# SUPPLIED RECORDS
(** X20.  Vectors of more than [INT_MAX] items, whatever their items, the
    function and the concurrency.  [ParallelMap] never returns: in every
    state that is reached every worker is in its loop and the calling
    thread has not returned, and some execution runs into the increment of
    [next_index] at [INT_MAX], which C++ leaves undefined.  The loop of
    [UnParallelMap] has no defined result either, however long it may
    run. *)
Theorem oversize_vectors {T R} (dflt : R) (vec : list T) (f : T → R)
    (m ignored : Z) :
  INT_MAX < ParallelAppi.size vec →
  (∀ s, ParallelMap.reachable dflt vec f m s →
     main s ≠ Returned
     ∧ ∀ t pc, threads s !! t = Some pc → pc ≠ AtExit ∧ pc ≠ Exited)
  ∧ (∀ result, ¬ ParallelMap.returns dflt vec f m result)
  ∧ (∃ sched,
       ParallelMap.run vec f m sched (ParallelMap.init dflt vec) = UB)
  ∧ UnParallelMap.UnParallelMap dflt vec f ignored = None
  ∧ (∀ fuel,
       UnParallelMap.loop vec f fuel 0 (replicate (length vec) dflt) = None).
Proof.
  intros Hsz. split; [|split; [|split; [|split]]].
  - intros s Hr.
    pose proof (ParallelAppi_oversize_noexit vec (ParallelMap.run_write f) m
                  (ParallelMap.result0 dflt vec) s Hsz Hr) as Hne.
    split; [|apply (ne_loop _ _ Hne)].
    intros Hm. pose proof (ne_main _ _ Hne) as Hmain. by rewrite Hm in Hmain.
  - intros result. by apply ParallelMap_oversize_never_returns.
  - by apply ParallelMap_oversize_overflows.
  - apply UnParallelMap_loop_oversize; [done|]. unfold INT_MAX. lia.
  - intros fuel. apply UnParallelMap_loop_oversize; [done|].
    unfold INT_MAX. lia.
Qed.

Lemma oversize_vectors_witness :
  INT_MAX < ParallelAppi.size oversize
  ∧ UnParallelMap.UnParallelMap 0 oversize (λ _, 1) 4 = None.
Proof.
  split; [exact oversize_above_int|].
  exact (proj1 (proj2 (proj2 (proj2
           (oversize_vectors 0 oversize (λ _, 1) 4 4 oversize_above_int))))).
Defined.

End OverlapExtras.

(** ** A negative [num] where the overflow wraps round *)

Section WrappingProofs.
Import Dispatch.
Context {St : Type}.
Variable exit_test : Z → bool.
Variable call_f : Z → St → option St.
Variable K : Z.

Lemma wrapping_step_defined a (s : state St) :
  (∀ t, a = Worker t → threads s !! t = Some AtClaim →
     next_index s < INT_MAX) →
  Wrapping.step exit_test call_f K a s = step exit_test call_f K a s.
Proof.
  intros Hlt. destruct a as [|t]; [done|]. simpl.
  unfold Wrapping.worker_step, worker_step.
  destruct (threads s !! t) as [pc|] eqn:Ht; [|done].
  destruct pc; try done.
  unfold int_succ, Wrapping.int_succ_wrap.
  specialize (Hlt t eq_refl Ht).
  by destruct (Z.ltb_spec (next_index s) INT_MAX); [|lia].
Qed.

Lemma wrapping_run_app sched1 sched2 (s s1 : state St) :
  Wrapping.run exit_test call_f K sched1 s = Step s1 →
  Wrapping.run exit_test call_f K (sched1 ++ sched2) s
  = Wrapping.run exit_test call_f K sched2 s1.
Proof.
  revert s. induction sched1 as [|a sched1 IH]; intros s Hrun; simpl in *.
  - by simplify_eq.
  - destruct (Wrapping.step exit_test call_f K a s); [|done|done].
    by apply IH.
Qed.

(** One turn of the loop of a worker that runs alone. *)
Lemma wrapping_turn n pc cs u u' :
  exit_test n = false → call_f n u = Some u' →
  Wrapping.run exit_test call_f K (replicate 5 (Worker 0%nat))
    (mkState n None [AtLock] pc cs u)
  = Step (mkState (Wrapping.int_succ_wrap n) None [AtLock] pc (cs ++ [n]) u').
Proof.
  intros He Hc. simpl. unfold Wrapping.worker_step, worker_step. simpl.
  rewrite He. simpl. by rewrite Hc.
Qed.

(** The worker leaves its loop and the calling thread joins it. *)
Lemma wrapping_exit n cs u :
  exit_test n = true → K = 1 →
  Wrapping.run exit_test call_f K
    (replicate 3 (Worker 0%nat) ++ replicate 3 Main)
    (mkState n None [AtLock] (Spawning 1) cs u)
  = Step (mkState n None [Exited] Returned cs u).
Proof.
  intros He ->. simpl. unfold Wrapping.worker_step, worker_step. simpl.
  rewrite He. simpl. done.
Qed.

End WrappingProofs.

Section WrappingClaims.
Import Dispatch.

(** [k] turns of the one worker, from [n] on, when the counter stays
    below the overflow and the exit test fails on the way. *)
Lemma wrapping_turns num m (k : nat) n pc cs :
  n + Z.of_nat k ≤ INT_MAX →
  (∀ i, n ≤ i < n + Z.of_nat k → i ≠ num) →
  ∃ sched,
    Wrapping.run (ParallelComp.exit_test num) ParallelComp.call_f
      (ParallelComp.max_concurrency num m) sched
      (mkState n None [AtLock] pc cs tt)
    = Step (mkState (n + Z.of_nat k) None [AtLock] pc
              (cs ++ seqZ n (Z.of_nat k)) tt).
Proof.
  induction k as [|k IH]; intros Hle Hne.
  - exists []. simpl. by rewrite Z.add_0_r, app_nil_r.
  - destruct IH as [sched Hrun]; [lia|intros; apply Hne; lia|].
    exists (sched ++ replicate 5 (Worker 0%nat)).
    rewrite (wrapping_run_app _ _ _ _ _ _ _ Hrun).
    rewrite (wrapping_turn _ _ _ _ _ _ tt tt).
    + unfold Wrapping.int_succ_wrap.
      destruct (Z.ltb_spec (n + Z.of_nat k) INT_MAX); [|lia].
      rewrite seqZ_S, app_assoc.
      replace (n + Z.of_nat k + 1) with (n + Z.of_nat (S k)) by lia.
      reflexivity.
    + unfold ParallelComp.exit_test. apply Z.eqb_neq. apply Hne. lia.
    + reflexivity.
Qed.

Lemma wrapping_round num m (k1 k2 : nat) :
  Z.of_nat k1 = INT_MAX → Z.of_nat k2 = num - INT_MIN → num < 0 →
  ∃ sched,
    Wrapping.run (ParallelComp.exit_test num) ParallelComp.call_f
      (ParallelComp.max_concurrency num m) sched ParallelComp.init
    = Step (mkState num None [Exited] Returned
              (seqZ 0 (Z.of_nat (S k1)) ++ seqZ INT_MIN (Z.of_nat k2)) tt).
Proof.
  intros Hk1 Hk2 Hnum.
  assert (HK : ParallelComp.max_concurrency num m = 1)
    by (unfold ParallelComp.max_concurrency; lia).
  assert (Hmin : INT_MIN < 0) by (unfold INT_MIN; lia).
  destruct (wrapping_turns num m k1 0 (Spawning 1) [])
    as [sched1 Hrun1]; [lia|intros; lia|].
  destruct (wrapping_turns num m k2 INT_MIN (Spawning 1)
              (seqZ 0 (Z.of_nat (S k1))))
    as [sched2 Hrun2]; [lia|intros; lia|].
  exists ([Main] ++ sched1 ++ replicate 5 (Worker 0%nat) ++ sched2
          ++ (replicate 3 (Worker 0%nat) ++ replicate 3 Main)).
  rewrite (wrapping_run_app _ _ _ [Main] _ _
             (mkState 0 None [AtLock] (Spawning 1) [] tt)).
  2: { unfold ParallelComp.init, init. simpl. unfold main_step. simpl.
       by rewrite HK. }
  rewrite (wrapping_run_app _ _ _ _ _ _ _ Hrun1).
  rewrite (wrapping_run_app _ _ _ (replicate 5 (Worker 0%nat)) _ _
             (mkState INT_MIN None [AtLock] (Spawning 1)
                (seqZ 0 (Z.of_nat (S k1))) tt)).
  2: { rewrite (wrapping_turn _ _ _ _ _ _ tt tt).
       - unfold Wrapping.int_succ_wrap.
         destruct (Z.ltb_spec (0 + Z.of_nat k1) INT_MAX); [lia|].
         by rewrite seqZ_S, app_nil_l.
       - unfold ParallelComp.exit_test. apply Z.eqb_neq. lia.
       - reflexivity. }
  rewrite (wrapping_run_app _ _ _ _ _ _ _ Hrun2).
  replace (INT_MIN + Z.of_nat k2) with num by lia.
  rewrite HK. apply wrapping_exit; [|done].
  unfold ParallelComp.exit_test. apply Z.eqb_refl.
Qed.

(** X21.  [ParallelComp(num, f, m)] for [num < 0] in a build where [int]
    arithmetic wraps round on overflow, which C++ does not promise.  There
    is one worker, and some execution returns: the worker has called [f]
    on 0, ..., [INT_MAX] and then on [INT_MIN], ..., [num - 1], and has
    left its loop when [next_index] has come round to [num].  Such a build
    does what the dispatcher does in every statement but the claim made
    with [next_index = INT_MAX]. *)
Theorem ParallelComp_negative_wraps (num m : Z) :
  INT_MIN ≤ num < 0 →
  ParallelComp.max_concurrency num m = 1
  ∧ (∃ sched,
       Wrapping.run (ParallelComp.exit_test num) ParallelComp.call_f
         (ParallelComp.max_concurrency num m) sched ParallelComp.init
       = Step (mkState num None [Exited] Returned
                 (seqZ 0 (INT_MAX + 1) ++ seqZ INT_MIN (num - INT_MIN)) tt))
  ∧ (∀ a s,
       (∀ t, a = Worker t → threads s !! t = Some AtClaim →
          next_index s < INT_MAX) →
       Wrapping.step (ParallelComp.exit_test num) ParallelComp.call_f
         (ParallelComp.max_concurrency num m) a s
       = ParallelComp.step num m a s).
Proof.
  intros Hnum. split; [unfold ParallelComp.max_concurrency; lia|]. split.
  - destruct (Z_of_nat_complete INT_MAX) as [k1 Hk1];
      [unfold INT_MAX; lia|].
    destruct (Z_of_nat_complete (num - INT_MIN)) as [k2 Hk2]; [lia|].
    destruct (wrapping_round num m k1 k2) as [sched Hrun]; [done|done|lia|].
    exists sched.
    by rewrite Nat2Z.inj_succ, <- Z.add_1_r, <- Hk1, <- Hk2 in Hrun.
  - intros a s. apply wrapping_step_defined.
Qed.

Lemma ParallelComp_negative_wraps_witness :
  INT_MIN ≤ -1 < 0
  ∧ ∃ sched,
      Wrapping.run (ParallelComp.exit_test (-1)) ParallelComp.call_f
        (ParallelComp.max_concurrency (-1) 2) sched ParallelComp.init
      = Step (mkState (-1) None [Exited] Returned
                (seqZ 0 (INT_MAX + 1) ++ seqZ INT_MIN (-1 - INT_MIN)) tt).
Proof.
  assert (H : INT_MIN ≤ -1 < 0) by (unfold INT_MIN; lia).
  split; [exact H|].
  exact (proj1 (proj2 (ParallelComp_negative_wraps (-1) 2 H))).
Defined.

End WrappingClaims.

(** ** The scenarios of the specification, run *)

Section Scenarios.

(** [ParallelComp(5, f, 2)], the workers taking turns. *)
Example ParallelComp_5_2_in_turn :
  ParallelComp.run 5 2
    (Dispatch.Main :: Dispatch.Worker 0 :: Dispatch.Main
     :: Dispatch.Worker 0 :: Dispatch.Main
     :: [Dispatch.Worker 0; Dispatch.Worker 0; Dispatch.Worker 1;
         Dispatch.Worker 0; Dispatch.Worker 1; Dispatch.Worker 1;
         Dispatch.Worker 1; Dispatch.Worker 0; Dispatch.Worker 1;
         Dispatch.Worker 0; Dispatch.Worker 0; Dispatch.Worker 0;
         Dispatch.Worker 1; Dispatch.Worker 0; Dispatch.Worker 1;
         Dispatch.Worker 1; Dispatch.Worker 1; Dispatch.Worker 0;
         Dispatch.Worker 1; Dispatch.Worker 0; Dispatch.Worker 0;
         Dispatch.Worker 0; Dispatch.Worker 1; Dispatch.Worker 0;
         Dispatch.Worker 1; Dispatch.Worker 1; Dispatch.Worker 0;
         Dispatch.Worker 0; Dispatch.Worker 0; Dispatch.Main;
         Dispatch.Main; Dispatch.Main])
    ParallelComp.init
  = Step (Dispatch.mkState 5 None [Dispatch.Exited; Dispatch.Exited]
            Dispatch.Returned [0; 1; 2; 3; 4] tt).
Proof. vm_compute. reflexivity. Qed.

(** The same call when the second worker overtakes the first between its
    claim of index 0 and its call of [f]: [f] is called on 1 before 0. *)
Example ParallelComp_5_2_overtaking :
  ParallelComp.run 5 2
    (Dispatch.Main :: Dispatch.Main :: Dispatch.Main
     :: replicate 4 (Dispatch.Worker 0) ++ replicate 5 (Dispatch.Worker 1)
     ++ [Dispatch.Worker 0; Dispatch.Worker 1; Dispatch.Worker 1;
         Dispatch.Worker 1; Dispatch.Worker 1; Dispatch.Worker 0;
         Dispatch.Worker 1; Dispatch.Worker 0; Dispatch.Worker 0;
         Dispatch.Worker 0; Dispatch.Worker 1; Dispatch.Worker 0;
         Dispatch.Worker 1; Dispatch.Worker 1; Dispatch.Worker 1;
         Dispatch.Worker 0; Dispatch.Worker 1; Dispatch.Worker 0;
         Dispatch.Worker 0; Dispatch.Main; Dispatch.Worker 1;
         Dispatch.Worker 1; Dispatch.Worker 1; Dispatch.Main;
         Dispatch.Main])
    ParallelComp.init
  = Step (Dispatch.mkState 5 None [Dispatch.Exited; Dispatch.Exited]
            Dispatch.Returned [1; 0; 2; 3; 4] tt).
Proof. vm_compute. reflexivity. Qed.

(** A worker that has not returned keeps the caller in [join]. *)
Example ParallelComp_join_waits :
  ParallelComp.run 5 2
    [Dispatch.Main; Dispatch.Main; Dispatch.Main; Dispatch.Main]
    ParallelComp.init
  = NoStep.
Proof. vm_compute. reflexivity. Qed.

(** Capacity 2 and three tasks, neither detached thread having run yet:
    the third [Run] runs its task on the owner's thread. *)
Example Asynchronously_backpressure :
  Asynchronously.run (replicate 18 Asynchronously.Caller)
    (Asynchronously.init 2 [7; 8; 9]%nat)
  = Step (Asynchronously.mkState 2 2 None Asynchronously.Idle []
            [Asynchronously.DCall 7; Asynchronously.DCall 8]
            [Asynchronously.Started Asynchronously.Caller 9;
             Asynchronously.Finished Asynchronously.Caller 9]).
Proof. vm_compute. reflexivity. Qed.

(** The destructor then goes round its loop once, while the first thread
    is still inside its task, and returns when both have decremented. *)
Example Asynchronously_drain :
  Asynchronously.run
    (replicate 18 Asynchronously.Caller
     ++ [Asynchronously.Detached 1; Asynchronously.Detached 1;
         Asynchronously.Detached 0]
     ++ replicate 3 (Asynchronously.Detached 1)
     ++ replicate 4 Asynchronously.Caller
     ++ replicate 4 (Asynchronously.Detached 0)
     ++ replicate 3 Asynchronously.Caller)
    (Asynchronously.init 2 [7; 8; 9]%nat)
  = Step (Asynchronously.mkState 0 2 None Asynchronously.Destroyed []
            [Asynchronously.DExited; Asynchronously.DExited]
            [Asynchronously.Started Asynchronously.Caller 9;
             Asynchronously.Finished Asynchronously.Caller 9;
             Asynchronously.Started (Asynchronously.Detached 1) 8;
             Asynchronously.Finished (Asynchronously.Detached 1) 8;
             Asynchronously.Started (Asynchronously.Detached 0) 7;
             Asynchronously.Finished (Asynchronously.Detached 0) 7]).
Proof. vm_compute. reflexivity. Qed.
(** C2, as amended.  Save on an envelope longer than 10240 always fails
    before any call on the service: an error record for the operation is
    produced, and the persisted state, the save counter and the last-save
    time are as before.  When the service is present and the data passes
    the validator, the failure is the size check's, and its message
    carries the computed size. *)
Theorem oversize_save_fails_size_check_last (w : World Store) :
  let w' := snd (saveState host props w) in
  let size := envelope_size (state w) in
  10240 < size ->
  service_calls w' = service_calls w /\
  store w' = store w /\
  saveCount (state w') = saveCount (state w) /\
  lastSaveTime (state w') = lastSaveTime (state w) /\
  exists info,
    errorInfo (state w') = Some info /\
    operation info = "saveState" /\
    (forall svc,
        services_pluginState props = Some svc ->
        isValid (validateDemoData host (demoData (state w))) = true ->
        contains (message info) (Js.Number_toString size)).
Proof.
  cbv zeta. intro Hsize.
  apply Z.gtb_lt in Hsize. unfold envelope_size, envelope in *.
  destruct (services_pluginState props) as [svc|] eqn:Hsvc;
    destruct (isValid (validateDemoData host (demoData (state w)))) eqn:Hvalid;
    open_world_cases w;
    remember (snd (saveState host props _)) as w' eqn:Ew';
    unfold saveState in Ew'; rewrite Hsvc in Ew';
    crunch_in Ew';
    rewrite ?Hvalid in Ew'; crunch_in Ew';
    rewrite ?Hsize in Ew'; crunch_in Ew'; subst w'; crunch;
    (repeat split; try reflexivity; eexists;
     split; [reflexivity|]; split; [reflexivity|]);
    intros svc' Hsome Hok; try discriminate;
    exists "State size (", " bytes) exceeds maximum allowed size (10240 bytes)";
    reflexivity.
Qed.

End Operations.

# GOAL OF THE EXERCISE
Please give again the lines above between the line holding "(oversize_vectors 0 oversize" and the line holding "intros Hlt. destruct", inclusive, exactly as they are and with nothing added.

# YOUR RESPONSE
           (oversize_vectors 0 oversize (λ _, 1) 4 4 oversize_above_int))))).
Defined.

End OverlapExtras.

(** ** A negative [num] where the overflow wraps round *)

Section WrappingProofs.
Import Dispatch.
Context {St : Type}.
Variable exit_test : Z → bool.
Variable call_f : Z → St → option St.
Variable K : Z.

Lemma wrapping_step_defined a (s : state St) :
  (∀ t, a = Worker t → threads s !! t = Some AtClaim →
     next_index s < INT_MAX) →
  Wrapping.step exit_test call_f K a s = step exit_test call_f K a s.
Proof.
  intros Hlt. destruct a as [|t]; [done|]. simpl.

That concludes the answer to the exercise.